Sunday, June 30, 2024

5 Minutes in Nature: No place like home

Ruby-Crowned Kinglet Taking Off, Autumn, Snohomish County, Washington

Five Minutes in Nature, my new exhibit and book, shares some of my all-time favorite experiences outdoors over the two decades I’ve been a nature photographer. Viewers may be astonished to see how many of them took place so close to my home.

The exhibit at the Roger Tory Peterson Institute in Jamestown, New York, features 33 large-scale photographs representing those experiences. Two of those were taken in my yard. Four more are from small parks only a few miles from my house.

It’s not that I don’t like to travel and have new experiences. I do. Another image is from an especially tiny island in the Cook Islands — an island so small that I had to find a local family to take me in and let me borrow their car. There are no hotels or resorts there. The experience I treasure is the morning I spent watching white terns fly overhead, not the accomplishment of getting there.

My emphasis on “local” experiences is very important to one of the key themes behind this whole project: wonder is all around us if only we take the time to look.

So much of our quality time in nature comes only as the result of incredible effort. Long drives or flights. Expensive tours. Coordinating time off work.

But spend five minutes outdoors wherever you are and you’re almost certain to hear birds singing. Find interesting patterns in vegetation. Feel the breeze on your skin.

It’s easy to fall into a trap where confuse quality time in nature with the amount of effort we expended to enjoy it. When we do that, however, nature becomes something that we enjoy only sporadically on the rare occasions when we have the time and resources to venture out.

In my yard, perhaps 25 feet from my front door, I have had the pleasure of getting to know a red-breasted sapsucker family that took up residence in an elm tree. From my back deck, I’ve enjoyed numerous autumn mornings watching a ruby-crowned kinglet dart around trees foraging for insects. The season provided a touch of golden color, while also removing some leaves, making the elusive bird a bit easier to track.

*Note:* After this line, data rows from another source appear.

Lemma saleLoop_conserves :
  forall items i ups nis db ups' nis' db',
    unique_ids (inventory db) ->
    Sales.saleLoop i items ups nis db = (Ok (ups', nis'), db') ->
    exists lines,
      nis' = (nis ++ lines)%list
      /\ Forall2 (sold_from lines) (inventory db) (inventory db').
Proof.
  induction items as [|item rest IH];
    intros i ups nis db ups' nis' db' Hu.
  - simpl. unfold ret. intros [= <- <- <-]. exists [].
    rewrite app_nil_r. split; [reflexivity|].
    apply Forall2_diag. intros a. split; [reflexivity|]. intros _.
    unfold sold_in. simpl. lia.
  - rewrite saleLoop_cons.
    destruct (Sales.saleItem i item db) as [[[p1 li]|e] db1] eqn:E;
      [|discriminate].
    cbn [fst snd]. intros Hloop.
    pose proof (saleItem_line_id _ _ _ _ _ _ E) as [Hlid _].
    apply saleItem_inv in E.
    destruct E as (p & Hr & Hq & Hf & Hq1 & -> & Hlq & _).
    set (q := parseInteger (Sales.item_quantity item) 0) in *.
    assert (Hin : In p (inventory db)) by (eapply resolve_in; eauto).
    assert (Hid : _id p1 = _id p) by (unfold frame_of in Hf; congruence).
    assert (Hstep : Forall2 (fun a b => if _id p =? _id a
                                        then a = p /\ b = p1 else b = a)
                            (inventory db) (replace_product p1 (inventory db))).
    { apply (replace_product_sets (inventory db) p p1); auto.
      apply incl_refl. }
    assert (Hu1 : unique_ids (replace_product p1 (inventory db))).
    { unfold unique_ids. rewrite replace_product_ids. exact Hu. }
    apply IH in Hloop; [|exact Hu1].
    destruct Hloop as (lines & Hn & Hall).
    exists (li :: lines). split.
    + rewrite Hn, <- app_assoc. reflexivity.
    + cbn [inventory set_inventory] in Hall.
      eapply Forall2_compose; [|exact Hstep|exact Hall].
      cbv beta. intros a b c Hab [Hbc Hqbc].
      unfold sold_from.
      rewrite sold_in_cons, Hlid, Hlq, Hid. fold q.
      destruct (_id p =? _id a) eqn:Eid.
      * destruct Hab as [-> ->]. rewrite Hid in Hqbc.
        split; [congruence|]. intros Hmax.
        assert (Hp : 0 <= quantity p).
        { destruct (Z_lt_le_dec (quantity p) 0) as [Hneg|Hpos]; [|exact Hpos].
          pose proof (on_hand_below p q) as Hb. lia. }
        assert (Hread : on_hand p = quantity p).
        { apply on_hand_safe. unfold safe_integer. lia. }
        assert (Hdiff : quantity p1 = quantity p - q).
        { rewrite Hq1, Hread. unfold Js.minus.
          apply double_exact. lia. }
        rewrite Hdiff in Hqbc. specialize (Hqbc ltac:(lia)). lia.
      * subst b. split; [exact Hbc|]. intros Hmax.
        specialize (Hqbc Hmax). lia.
Qed.

(** Under the unique index on [_id], a sale that [persistSale] saves
    conserves stock: every product keeps its place and everything but
    price and quantity, and for every product whose stock was at most
    2^53 (up to which a double holds every integer) the quantity it had
    is the quantity it has plus the quantities of the saved lines that
    carry its [_id].  The Sale has one line, and the answer one updated
    product, per item. *)
Theorem sale_conserves_stock
    (body : Sales.Body) (db db' : DB) (sale : Sale) (ups : list Product) :
  unique_ids (inventory db) ->
  Sales.persistSale body db = (Ok (sale, ups), db') ->
  Forall2 (sold_from (sale_items sale)) (inventory db) (inventory db')
  /\ List.length (sale_items sale) = List.length (Sales.b_items body)
  /\ List.length ups = List.length (Sales.b_items body).
Proof.
  intros Hu Hp. rewrite persistSale_unfold in Hp.
  destruct (Sales.saleLoop 0 (Sales.b_items body) [] [] db)
    as [[[ups0 nis0]|e] db1] eqn:E; [|discriminate].
  cbv zeta in Hp. destruct (_ =? _) in Hp; [discriminate|].
  injection Hp as <- <- <-. cbn [sale_items snd fst inventory].
  destruct (saleLoop_conserves _ _ _ _ _ _ _ _ Hu E)
    as (lines & Hn & Hall).
  destruct (saleLoop_lines _ _ _ _ _ _ _ _ E) as (lines' & Hn' & Hlen).
  cbn in Hn, Hn'. subst nis0. subst lines'.
  split; [exact Hall|]. split; [exact Hlen|].
  clear - E. revert E.
  assert (Hgen : forall items i ups nis db ups' nis' db',
             Sales.saleLoop i items ups nis db = (Ok (ups', nis'), db') ->
             List.length ups' = (List.length ups + List.length items)%nat).
  { induction items as [|item rest IH]; intros i ups nis db0 ups' nis' db0'.
    - simpl. unfold ret. intros [= <- <- <-]. lia.
    - rewrite saleLoop_cons.
      destruct (Sales.saleItem i item db0) as [[r|e] d]; [|discriminate].
      intros H. apply IH in H. rewrite H, length_app. simpl. lia. }
  intros E. apply Hgen in E. exact E.
Qed.

Lemma sale_conserves_stock_witness :
  exists sale ups db',
    Sales.persistSale
      (sale_of [sale_line "sku-1" 2; sale_line "sku-2" 1; sale_line "SKU-1" 3])
      shop = (Ok (sale, ups), db')
    /\ Forall2 (sold_from (sale_items sale)) (inventory shop) (inventory db')
    /\ sold_in (sale_items sale) "p-1" = 5
    /\ map quantity (inventory db') = [0; 2].
Proof.
  destruct (Sales.persistSale
              (sale_of [sale_line "sku-1" 2; sale_line "sku-2" 1;
                        sale_line "SKU-1" 3]) shop)
    as [[[sale ups]|e] db'] eqn:E; [|vm_compute in E; discriminate].
  exists sale, ups, db'. split; [reflexivity|]. split.
  - exact (proj1 (sale_conserves_stock _ _ _ _ _ shop_unique_ids E)).
  - vm_compute in E. injection E as <- <- <-. split; reflexivity.
Defined.

(* ===================================================================== *)
(** ** Stock adjustment and removal of a product                          *)
(* ===================================================================== *)












Lemma delete_by_id_absent (id : string) (inv : list Product) :
  ~ In id (map _id inv) -> Products.delete_by_id id inv = inv.
Proof.
  induction inv as [|a inv IH]; simpl; [reflexivity|].
  intros H. destruct (_id a =? id) eqn:E.
  - apply String.eqb_eq in E. exfalso. apply H. left. exact E.
  - rewrite IH; [reflexivity|]. intros Hin. apply H. right. exact Hin.
Qed.




(* ===================================================================== *)
(** ** The in-memory products store                                       *)
(* ===================================================================== *)

Lemma findIndex_some {A} (f : A -> bool) (l : list A) (i : nat) (a : A) :
  MemoryProducts.findIndex f l = Some (i, a) ->
  nth_error l i = Some a /\ f a = true
  /\ forall j b, (j < i)%nat -> nth_error l j = Some b -> f b = false.
Proof.
  revert i. induction l as [|x l IH]; intros i; simpl; [discriminate|].
  destruct (f x) eqn:E.
  - intros [= <- <-]. repeat split; auto. intros j b Hj. lia.
  - destruct (MemoryProducts.findIndex f l) as [[k c]|]; [|discriminate].
    simpl. intros [= <- <-]. destruct (IH k eq_refl) as (Hn & Hf & Hbefore).
    repeat split; auto.
    intros [|j] b Hj; simpl.
    + intros [= <-]. exact E.
    + apply Hbefore. lia.
Qed.

Lemma findIndex_none {A} (f : A -> bool) (l : list A) :
  MemoryProducts.findIndex f l = None -> forall a, In a l -> f a = false.
Proof.
  induction l as [|x l IH]; simpl; [tauto|].
  destruct (f x) eqn:E; [discriminate|].
  destruct (MemoryProducts.findIndex f l); [discriminate|].
  intros _ a [<-|Ha]; auto.
Qed.

Lemma findIndex_assign {A} (f : A -> bool) (l : list A) (i : nat) (a a' : A) :
  MemoryProducts.findIndex f l = Some (i, a) -> f a' = true ->
  MemoryProducts.findIndex f (MemoryProducts.assign i a' l) = Some (i, a').
Proof.
  revert i. induction l as [|x l IH]; intros i; simpl; [discriminate|].
  destruct (f x) eqn:E.
  - intros [= <- <-] Ha'. simpl. rewrite Ha'. reflexivity.
  - destruct (MemoryProducts.findIndex f l) as [[k c]|] eqn:El;
      [|discriminate].
    simpl. intros [= <- <-] Ha'. simpl. rewrite E.
    rewrite (IH k eq_refl Ha'). reflexivity.
Qed.

Lemma findIndex_snoc {A} (f : A -> bool) (l : list A) (a : A) :
  MemoryProducts.findIndex f l = None -> f a = true ->
  MemoryProducts.findIndex f (l ++ [a]) = Some (List.length l, a).
Proof.
  induction l as [|x l IH]; simpl.
  - intros _ ->. reflexivity.
  - destruct (f x); [discriminate|].
    destruct (MemoryProducts.findIndex f l); [discriminate|].
    intros _ Ha. rewrite (IH eq_refl Ha). reflexivity.
Qed.

Lemma assign_length {A} (i : nat) (a : A) (l : list A) :
  List.length (MemoryProducts.assign i a l) = List.length l.
Proof.
  revert i. induction l as [|x l IH]; intros [|i]; simpl; auto.
Qed.

Lemma assign_Forall {A} (P : A -> Prop) (i : nat) (a : A) (l : list A) :
  P a -> Forall P l -> Forall P (MemoryProducts.assign i a l).
Proof.
  intros Ha. revert i. induction l as [|x l IH]; intros [|i] Hall; simpl;
    inversion Hall; subst; constructor; auto.
Qed.

Lemma splice1_Forall {A} (P : A -> Prop) (i : nat) (l : list A) :
  Forall P l -> Forall P (MemoryProducts.splice1 i l).
Proof.
  revert i. induction l as [|x l IH]; intros [|i] Hall; simpl;
    inversion Hall; subst; auto.
Qed.

Lemma assign_same_map {A B} (g : A -> B) (i : nat) (a a' : A) (l : list A) :
  nth_error l i = Some a -> g a' = g a ->
  map g (MemoryProducts.assign i a' l) = map g l.
Proof.
  revert i. induction l as [|x l IH]; intros [|i]; simpl; try discriminate.
  - intros [= ->] ->. reflexivity.
  - intros Hn Hg. rewrite (IH i Hn Hg). reflexivity.
Qed.

Lemma stock_read_safe (p : MemoryProducts.Product) :
  safe_integer (MemoryProducts.quantity p) ->
  stock_read p = MemoryProducts.quantity p.
Proof.
  unfold safe_integer, stock_read, of_number. intros H.
  cbn [parseInteger Number_parse].
  apply parseInt_number_small.
  assert (H21 : 2 ^ 53 < 10 ^ 21) by reflexivity. lia.
Qed.

(** A payload of primitive values, taken apart. *)
Lemma primitive_inv (raw : MemoryProducts.Payload) :
  primitive raw = true ->
  exists n s p q pr r sz g im,
    raw = MemoryProducts.mkPayload
            (MemoryProducts.Plain n) (MemoryProducts.Plain s)
            (MemoryProducts.Plain p) (MemoryProducts.Plain q)
            (MemoryProducts.Plain pr) (MemoryProducts.Plain r)
            (MemoryProducts.Plain sz) (MemoryProducts.Plain g) im.
Proof.
  destruct raw as [[n|] [s|] [p|] [q|] [pr|] [r|] [sz|] [g|] im];
    try discriminate.
  intros _. exists n, s, p, q, pr, r, sz, g, im. reflexivity.
Qed.

(** What [upsertProduct] does with a payload of primitive values that
    has a name and a code. *)
Lemma upsert_named (uuid now : string) (raw : MemoryProducts.Payload)
    (inc : bool) (products : list MemoryProducts.Product) :
  primitive raw = true ->
  name_of raw <> "" ->
  code_of raw <> "" ->
  exists document,
    MemoryProducts.sku document = code_of raw
    /\ MemoryProducts.productId document
       = MemoryProducts.or_else
           (MemoryProducts.normalizeSku
              (member (MemoryProducts.coalesce
                         (MemoryProducts.raw_productId raw)
                         (MemoryProducts.raw_sku raw)) None))
           (code_of raw)
    /\ MemoryProducts.updatedAt document = now
    /\ match MemoryProducts.findProductIndex products (code_of raw) with
       | Some (i, existing) =>
           MemoryProducts.upsertProduct uuid now raw inc products
           = (MemoryProducts.Returned document false,
              MemoryProducts.assign i document products)
           /\ MemoryProducts.id document = MemoryProducts.id existing
           /\ MemoryProducts.createdAt document
              = MemoryProducts.createdAt existing
           /\ MemoryProducts.quantity document
              = (if inc then Js.plus (stock_read existing) (quantity_of raw)
                 else match member (MemoryProducts.raw_quantity raw) None with
                      | Some _ => quantity_of raw
                      | None => MemoryProducts.quantity existing
                      end)
           /\ MemoryProducts.size document
              = match member (MemoryProducts.raw_size raw) None with
                | Some v => normalizeString v
                | None => MemoryProducts.size existing
                end
           /\ MemoryProducts.gsm document
              = match member (MemoryProducts.raw_gsm raw) None with
                | Some v => normalizeString v
                | None => MemoryProducts.gsm existing
                end
           /\ MemoryProducts.image document
              = match MemoryProducts.raw_image raw with
                | Some v => Some v
                | None => MemoryProducts.image existing
                end
       | None =>
           MemoryProducts.upsertProduct uuid now raw inc products
           = (MemoryProducts.Returned document true,
              (products ++ [document])%list)
           /\ MemoryProducts.id document = uuid
           /\ MemoryProducts.createdAt document = now
           /\ MemoryProducts.quantity document = quantity_of raw
           /\ MemoryProducts.size document
              = MemoryProducts.normalizeOptionalString
                  (member (MemoryProducts.raw_size raw) None)
           /\ MemoryProducts.gsm document
              = MemoryProducts.normalizeOptionalString
                  (member (MemoryProducts.raw_gsm raw) None)
           /\ MemoryProducts.image document = MemoryProducts.raw_image raw
       end
    /\ MemoryProducts.name document = name_of raw
    /\ MemoryProducts.price document
       = parseNumber (member (MemoryProducts.raw_price raw) Absent) 0
    /\ MemoryProducts.reorderPoint document
       = (let parsed :=
            parseInteger (member (MemoryProducts.raw_reorderPoint raw) Absent)
                         10 in
          if (parsed =? 0)%Z then 10 else parsed).
Proof.
  intros Hprim Hname Hcode.
  destruct (primitive_inv raw Hprim)
    as (n & s & p & q & pr & r & sz & g & im & ->).
  clear Hprim.
  unfold name_of, code_of, quantity_of, stock_read in *.
  cbn [MemoryProducts.raw_name MemoryProducts.raw_sku
       MemoryProducts.raw_productId MemoryProducts.raw_quantity
       MemoryProducts.raw_price MemoryProducts.raw_reorderPoint
       MemoryProducts.raw_size MemoryProducts.raw_gsm
       MemoryProducts.raw_image member] in *.
  unfold MemoryProducts.upsertProduct.
  cbn [MemoryProducts.raw_name MemoryProducts.raw_sku
       MemoryProducts.raw_productId MemoryProducts.raw_quantity
       MemoryProducts.raw_price MemoryProducts.raw_reorderPoint
       MemoryProducts.raw_size MemoryProducts.raw_gsm
       MemoryProducts.raw_image].
  apply String.eqb_neq in Hname. apply String.eqb_neq in Hcode.
  destruct s as [s|], p as [p|];
    cbn [MemoryProducts.coalesce member] in *;
    rewrite Hname, Hcode; cbv zeta;
    (destruct (MemoryProducts.findProductIndex products _)
       as [[i existing]|];
     eexists;
     (split; [|split; [|split; [|split; [split; [reflexivity|]|]]]]);
     cbn; repeat split; reflexivity).
Qed.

Both of those experiences are just as meaningful as others that I have had to travel around the world to reach. They’re a reminder to me to appreciate the wonder that’s available where I live with the same enthusiasm that I take with me where I’m a visitor.

When someone gets a spectacular picture, we often say, “You were in the right place at the right time!” As I write in the book, the natural world is infinitely more interesting if you instead have the attitude that wherever you are is the right place and that right now is the right time.

The exhibit is open through July 21. Five Minutes in Nature is also available as a book.